Introduction to the EGM2008 model#
Added in version 7.3.0.
heyoka.py includes an implementation of the EGM2008 geopotential model, enabling precise calculations of Earth’s gravitational potential and acceleration. This is essential for accurately modeling the trajectories of Earth-orbiting spacecraft, particularly those in LEO.
Two functions are available: heyoka.model.egm2008_pot()
, for the computation of the potential, and heyoka.model.egm2008_acc()
, for the computation of the acceleration. Both functions require as input a Cartesian position in the Earth-centred Earth-fixed WGS84 frame, which, for astrodynamical applications, can be considered coincident with the ITRS.
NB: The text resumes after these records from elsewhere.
(** * The plot layout core of plotinum ([plot/plot.go]), embedded in Rocq

    The development follows the Go source function by function.

    - [Float64] models Go's [float64] (and [vg.Length], which is a
      [float64]): exact rationals extended with the IEEE-754 special values
      [+Inf], [-Inf] and [NaN].  Rounding, overflow and the sign of zero are
      abstracted away; the special values and the comparisons follow IEEE-754.
    - [Point], [Rect], [DrawArea], [GlyphBox], [Axis] are the structs.
    - [Add], [GlyphBoxes], [leftMost], [rightMost], [bottomMost], [topMost],
      [padX], [padY], [Draw] and [Save] are the functions of [plot.go].
    - Code of the package that lives in other files ([draw.go], [axis.go],
      [legend.go], the [vg] back ends) is either modelled from the
      specification (and marked so) or taken as an operation of the
      [External] interface. *)

From Stdlib Require Import QArith Qcanon List String Ascii Bool Lia Lqa PeanoNat.
Import ListNotations.

Open Scope Qc_scope.

(* ================================================================== *)
(** * Part I: the embedding *)
(* ================================================================== *)

(** ** float64 *)

Module Float64.

(** A [float64]: a finite value or one of the three IEEE-754 specials. *)
Inductive float64 : Type :=
| Fin (q : Qc)
| PInf
| NInf
| NaN.

Definition Qcltb (x y : Qc) : bool :=
  match x ?= y with Lt => true | _ => false end.

Definition Qceqb (x y : Qc) : bool := Qeq_bool x y.

Definition zero : float64 := Fin 0.
Definition one : float64 := Fin 1.

(** [math.IsNaN], and the test for a finite value. *)
Definition IsNaN (x : float64) : bool :=
  match x with NaN => true | _ => false end.

Definition is_finite (x : float64) : bool :=
  match x with Fin _ => true | _ => false end.

(** The sign of a value, as a comparison with zero ([Eq] for zero; the sign
    of [NaN] is never looked at). *)
Definition sign (x : float64) : comparison :=
  match x with
  | Fin q => q ?= 0
  | PInf => Gt
  | NInf => Lt
  | NaN => Eq
  end.

Definition fopp (x : float64) : float64 :=
  match x with
  | Fin q => Fin (- q)
  | PInf => NInf
  | NInf => PInf
  | NaN => NaN
  end.

(** [x + y] *)
Definition fadd (x y : float64) : float64 :=
  match x, y with
  | NaN, _ | _, NaN => NaN
  | PInf, NInf | NInf, PInf => NaN
  | PInf, _ | _, PInf => PInf
  | NInf, _ | _, NInf => NInf
  | Fin a, Fin b => Fin (a + b)
  end.

(** [x - y] *)
Definition fsub (x y : float64) : float64 := fadd x (fopp y).

(** [x * y]: an infinity times zero is [NaN]. *)
Definition fmul (x y : float64) : float64 :=
  match x, y with
  | NaN, _ | _, NaN => NaN
  | Fin a, Fin b => Fin (a * b)
  | _, _ =>
      match sign x, sign y with
      | Eq, _ | _, Eq => NaN
      | Lt, Lt | Gt, Gt => PInf
      | _, _ => NInf
      end
  end.

(** [x / y]: Go does not fault on a zero divisor, the quotient is an
    infinity of the dividend's sign, or [NaN] for [0/0]. *)
Definition fdiv (x y : float64) : float64 :=
  match x, y with
  | NaN, _ | _, NaN => NaN
  | Fin a, Fin b =>
      if Qceqb b 0
      then match a ?= 0 with Eq => NaN | Gt => PInf | Lt => NInf end
      else Fin (a / b)
  | Fin _, _ => Fin 0
  | _, Fin b => match b ?= 0 with Lt => fopp x | _ => x end
  | _, _ => NaN
  end.

(** [x < y] and [x == y]; every comparison with [NaN] is false. *)
Definition flt (x y : float64) : bool :=
  match x, y with
  | NaN, _ | _, NaN => false
  | Fin a, Fin b => Qcltb a b
  | NInf, NInf => false
  | NInf, _ => true
  | PInf, _ => false
  | Fin _, PInf => true
  | Fin _, NInf => false
  end.

Definition feq (x y : float64) : bool :=
  match x, y with
  | Fin a, Fin b => Qceqb a b
  | PInf, PInf | NInf, NInf => true
  | _, _ => false
  end.

(** [x <= y], [x > y], [x >= y] *)
Definition fle (x y : float64) : bool := flt x y || feq x y.
Definition fgt (x y : float64) : bool := flt y x.
Definition fge (x y : float64) : bool := fle y x.

(** Go's [math.Min]: the cases are tried in the order of the library's
    source, [-Inf] first, [NaN] second, so [Min(NaN, -Inf)] is [-Inf]. *)
Definition math_Min (x y : float64) : float64 :=
  match x, y with
  | NInf, _ | _, NInf => NInf
  | NaN, _ | _, NaN => NaN
  | _, _ => if flt x y then x else y
  end.

(** Go's [math.Max]: [+Inf] first, [NaN] second. *)
Definition math_Max (x y : float64) : float64 :=
  match x, y with
  | PInf, _ | _, PInf => PInf
  | NaN, _ | _, NaN => NaN
  | _, _ => if fgt x y then x else y
  end.

(** Decidable equality of the model values. *)
Definition eqb (x y : float64) : bool :=
  match x, y with
  | Fin a, Fin b => Qceqb a b
  | PInf, PInf | NInf, NInf | NaN, NaN => true
  | _, _ => false
  end.

(** An integer as a [float64]. *)
Definition ofZ (z : Z) : float64 := Fin (Q2Qc (inject_Z z)).

(** A fraction [n/d] as a [float64]. *)
Definition ofQ (q : Q) : float64 := Fin (Q2Qc q).

End Float64.

Import Float64.

Arguments Float64.Qcltb : simpl never.
Arguments Float64.Qceqb : simpl never.

Declare Scope f64_scope.
Delimit Scope f64_scope with f64.
Bind Scope f64_scope with float64.
Infix "+" := fadd : f64_scope.
Infix "-" := fsub : f64_scope.
Infix "*" := fmul : f64_scope.
Infix "/" := fdiv : f64_scope.
Infix "<?" := flt : f64_scope.
Infix "<=?" := fle : f64_scope.
Infix ">?" := fgt : f64_scope.
Infix ">=?" := fge : f64_scope.
Infix "=?" := feq : f64_scope.

(** ** Geometry: Point, Rect, DrawArea, GlyphBox *)

Module Point.
Record t : Type := mk { X : float64; Y : float64 }.
Definition zero : t := mk Float64.zero Float64.zero.
Definition eqb (p q : t) : bool :=
  Float64.eqb (X p) (X q) && Float64.eqb (Y p) (Y q).
End Point.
Gravity on the reference ellipsoid#
For this tutorial, we will be computing the gravitational acceleration on Earth’s reference ellipsoid. We begin with the introduction of symbolic variables representing the geodetic latitude and longitude:
import heyoka as hy
lat, lon = hy.make_vars("lat", "lon")
Next, we formulate the analytical expression for the gravitational acceleration as a function of latitude and longitude via the egm2008_acc()
function:
acc_model = hy.model.egm2008_acc(hy.model.geo2cart([0.0, lat, lon]), n=80, m=80)
There are several things to note here.
To begin with, recall how egm2008_acc()
accepts in input a position in Cartesian coordinates. Here, however, we want to express the acceleration as a function of latitude and longitude, thus we use the geo2cart()
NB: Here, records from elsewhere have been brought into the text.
(** Lines 249-255 of the declarator hook: the dependency of a pure
    declarator, its graph entry and its place in the pending set. *)
Definition add_pure_dependency (init : Expression) (loc : SourceLocation)
    (fn : TopLevelSymbol) : Hook unit :=
  innerGraph ← gets harmonyInnerGraph;
  dep ← new_PureExpressionDependency (expr_range init) loc;
  modify (λ st, set_module_dependencies (module_dependencies st ++ [dep]) st) ;;
  match innerGraph with
  | None => throw
  | Some innerGraph =>
      modify (set_harmonyInnerGraph
                (Some (JsMap.set (KDependency dep)
                         (VSet (JsSet.of_list [ISymbol fn])) innerGraph))) ;;
      modify (λ st, set_harmonyAllExportDependentDependencies
                      (JsSet.add dep (harmonyAllExportDependentDependencies st))
                      st)
  end.

(** [parser.hooks.declarator] (lines 245-262).  A declarator found in
    [declWithTopLevelSymbol] has an initializer: [preDeclarator] stores
    no other; reading [decl.init.range] of [null] throws. *)
Definition declarator (decl : VariableDeclarator) : Hook returned :=
  fn ← gets (λ st, JsMap.get decl (declWithTopLevelSymbol st));
  match fn with
  | Some fn =>
      match decl_init decl with
      | None => throw
      | Some init =>
          marked ← gets (λ st, JsSet.has decl (pureDeclarators st));
          (if (marked : bool) then add_pure_dependency init (decl_loc decl) fn
           else mret tt) ;;
          modify (set_currentTopLevelSymbol (Some fn)) ;;
          walkExpression init ;;
          modify (set_currentTopLevelSymbol None) ;;
          mret true
      end
  | None => mret undefined
  end.

(** [parser.hooks.expression.for(topLevelSymbolTag)] (lines 263-270);
    [topLevelSymbol] is [parser.currentTagData].  The symbol's
    [innerGraph] is the graph of the module. *)
Definition expression (topLevelSymbol : TopLevelSymbol) : Hook returned :=
  currentTopLevelSymbol ← gets currentTopLevelSymbol;
  innerGraph ← gets harmonyInnerGraph;
  match innerGraph with
  | None => throw
  | Some innerGraph =>
      let dep :=
        match currentTopLevelSymbol with
        | Some fn => ArgItem (ISymbol fn)
        | None => ArgTrue
        end in
      modify (set_harmonyInnerGraph
                (Some (addDependency topLevelSymbol dep innerGraph))) ;;
      mret undefined
  end.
function to convert from geodetic coordinates to Cartesian coordinates. In the conversion, we set the geodetic height \(h\) to zero, so that we will be computing the acceleration at “sea level”.
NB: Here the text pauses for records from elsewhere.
(** What the pattern [\b keyword \b] asks for: an occurrence with a word
    boundary of [re] at each end. *)
Definition bounded_occurrence (keyword text : string) : Prop :=
  ∃ pre mid post,
    text = pre +:+ mid +:+ post
    ∧ eqb_nocase mid keyword = true
    ∧ Re.at_boundary (last_char None pre) (mid +:+ post) = true
    ∧ Re.at_boundary (last_char None (pre +:+ mid)) post = true.

Definition has_word_char (text : string) : bool :=
  existsb Char.is_word (list_ascii_of_string text).

(** The strings on which the matcher above is the matcher of [re]: ASCII
    texts (every code point below 128).  Outside them [re] uses the word
    class and the case folding of Unicode. *)
Definition is_ascii (s : string) : bool :=
  forallb (λ c, Nat.ltb (Char.code c) 128) (list_ascii_of_string s).

(** An index whose values are ASCII texts. *)
Definition ascii_texts (d : Index) : Prop :=
  Forall (λ p, is_ascii p.2 = true) d.

(** A web whose pages have ASCII texts. *)
Definition ascii_web (web : Web) : Prop :=
  ∀ url text, page_text web url = Some text → is_ascii text = true.

(** ** Fixtures: a small web *)

Module Fixture.

Record page : Type := mkPage {
  p_url : string;
  p_content : string;
  p_text : string;
  p_hrefs : list (option string)
}.

Definition json : string :=
  Eval vm_compute in
    "{" +:+ String Char.dquote "json" +:+ String Char.dquote ": true}".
Additionally, in the invocation of egm2008_acc()
, we supply as n
and m
parameters the maximum degree and order of the expansion of the geopotential in spherical harmonics. Higher values of n
and m
result in a more accurate calculation, at the price of increased computational complexity.
We can now proceed to the construction of a compiled function for the numerical evaluation of the acceleration:
cf = hy.cfunc(
acc_model,
[lat, lon],
compact_mode=True,
)
We are now ready to compute the acceleration on a grid of latitudes and longitudes. We will be using sphere point picking to select uniformly-distributed locations on the reference ellipsoid:
import numpy as np
# Generate a grid of latitudes and longitudes (500x500).
nsamples = 500
u = np.linspace(0, 1.0, nsamples)
v = np.linspace(0, 1.0, nsamples)
lons = 2 * np.pi * u
lats = np.pi / 2 - np.arccos(2 * v - 1)
lons, lats = np.meshgrid(lons, lats)
cf_grid = np.ascontiguousarray([lats.flatten(), lons.flatten()])
# Compute the acceleration on the grid.
acc = np.linalg.norm(cf(cf_grid), axis=0)
We can now visualise the acceleration on the reference ellipsoid with the help of cartopy:
%matplotlib inline
import matplotlib.pyplot as plt
import cartopy.crs as ccrs
fig = plt.figure(figsize=(10, 5))
ax = fig.add_subplot(1, 1, 1, projection=ccrs.EqualEarth())
cf = ax.contourf(
np.rad2deg(lons),
np.rad2deg(lats),
acc.reshape((500, 500)),
transform=ccrs.PlateCarree(),
cmap="viridis",
)
ax.coastlines()
ax.set_global()
plt.colorbar(
cf, ax=ax, orientation="vertical", label=r"Acceleration $\left(m/s^2\right)$"
);
/home/runner/local/lib/python3.12/site-packages/cartopy/io/__init__.py:241: DownloadWarning: Downloading: https://naturalearth.s3.amazonaws.com/110m_physical/ne_110m_coastline.zip
warnings.warn(f'Downloading: {url}', DownloadWarning)

We can see how, as expected, the acceleration is highest at the poles, due to Earth’s flattening. Also, despite the fact that we are not using a high-resolution model, the Indian Ocean Geoid Low is also clearly visible.